Urban Development Corporations — Schedule 7, paragraph 36 26. Paragraph 36 of Schedule 7 confers a narrow Henry VIII power subject only to negative procedure. Both due to the restricted nature of the power and for the reason given in paragraph 89 of the memorandum, this is not inappropriate.

Transfer schemes: tax provisions — Schedule 13, paragraph 45 27. Paragraph 45 of Schedule 13 enables the Treasury by regulations subject to negative procedure substantially to re-write the provisions of Schedule 13, which relate to tax provisions for transfer schemes. As the power concerns taxation only, the parliamentary procedure is in the House of Commons only.

DELEGATED POWERS AND REGULATORY REFORM COMMITTEE 11

EUROPEAN COMMUNITIES (FINANCE) BILL 28. This money bill does not delegate legislative power.

HOUSE OF LORDS (AMENDMENT) BILL [HL] 29. This private member’s bill does not delegate legislative power.

SALE OF STUDENT LOANS BILL 30. This bill enables rights to repayment of student loans to be sold.
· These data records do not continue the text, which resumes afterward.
(* ===== verification/Arrays.v ===== *)
(** Arrays of words as lists: constant-index stores, checked stores, and
    characterisations by index. *)

From Stdlib Require Import ZArith Lia.
From stdpp Require Import base tactics list numbers.
From S2P Require Import Prelude Bytes.

Local Open Scope Z_scope.

(** [a[i] = v] where [i] is in range by construction. *)
Definition setZ (a : list Z) (i v : Z) : list Z := <[Z.to_nat i := v]> a.

Lemma zlen_setZ a i v : zlen (setZ a i v) = zlen a.
Proof. unfold setZ, zlen. by rewrite length_insert. Qed.

Lemma nthZ_setZ a i v j : 0 <= i < zlen a -> 0 <= j -> nthZ (setZ a i v) j = if j =? i then v else nthZ a j.
Proof.
  intros Hi Hj. unfold nthZ, setZ, zlen in *. rewrite !nth_lookup. destruct (Z.eqb_spec j i) as [->|Hne].
  - by rewrite list_lookup_insert_eq by lia.
  - by rewrite list_lookup_insert_ne by lia.
Qed.

Lemma nthZ_setZ_eq a i v : 0 <= i < zlen a -> nthZ (setZ a i v) i = v.
Proof. intros Hi. by rewrite nthZ_setZ, Z.eqb_refl by lia. Qed.

Lemma nthZ_setZ_ne a i v j : 0 <= i -> 0 <= j -> j <> i -> nthZ (setZ a i v) j = nthZ a j.
Proof.
  intros Hi Hj Hne. unfold nthZ, setZ. rewrite !nth_lookup. by rewrite list_lookup_insert_ne by lia.
Qed.

Lemma nthZ_replicate n v i : 0 <= i < Z.of_nat n -> nthZ (replicate n v) i = v.
Proof.
  intros Hi. unfold nthZ. by rewrite nth_lookup, lookup_replicate_2 by lia.
Qed.

Lemma nthZ_replicate_0 n i : nthZ (replicate n 0) i = 0.
Proof.
  unfold nthZ. rewrite nth_lookup. destruct (replicate n 0 !! _) as [x|] eqn:E; [|done].
  by apply lookup_replicate_1 in E as [-> _].
Qed.

(** A checked store at one index. *)
Lemma store_one m i v : 0 <= i < zlen m -> store m i [v] = Ok (setZ m i v).
Proof.
  intros Hi. unfold store. change (zlen [v]) with 1.
  rewrite !(proj2 (Z.leb_le _ _)) by lia. cbn [andb]. f_equal. unfold setZ.
  rewrite insert_take_drop by (unfold zlen in Hi; lia). do 3 f_equal. lia.
Qed.

(** Rewriting form of the bind: unlike reduction it never makes the kernel
    compare the two computations. *)
Lemma bind_ok {A B} (a : A) (f : A -> res B) : (Ok a ≫= f) = f a.
Proof. done. Qed.

(** A store just behind the part of the array that is filled. *)
Lemma setZ_next l n i v : zlen l = i -> setZ (l ++ replicate (S n) 0) i v = (l ++ [v]) ++ replicate n 0.
Proof.
  intros <-. unfold setZ, zlen. rewrite Nat2Z.id, insert_app_r_alt by lia. rewrite Nat.sub_diag. cbn. by rewrite <- app_assoc.
Qed.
Clauses 4 and 5 amend the Secretary of State’s existing powers to make regulations about financial support for students. The exercise of the relevant powers is subject to either affirmative or negative procedure, at the option of the Secretary of State. Clause 8(3) to (5) amends the existing power of Welsh Ministers (which are less extensive than those of the Secretary of State). A memorandum from the Department for Innovation, Universities and Skills explains the amendment to existing powers, printed at Appendix 3. There is nothing in the delegations which we wish to draw to the attention of the House.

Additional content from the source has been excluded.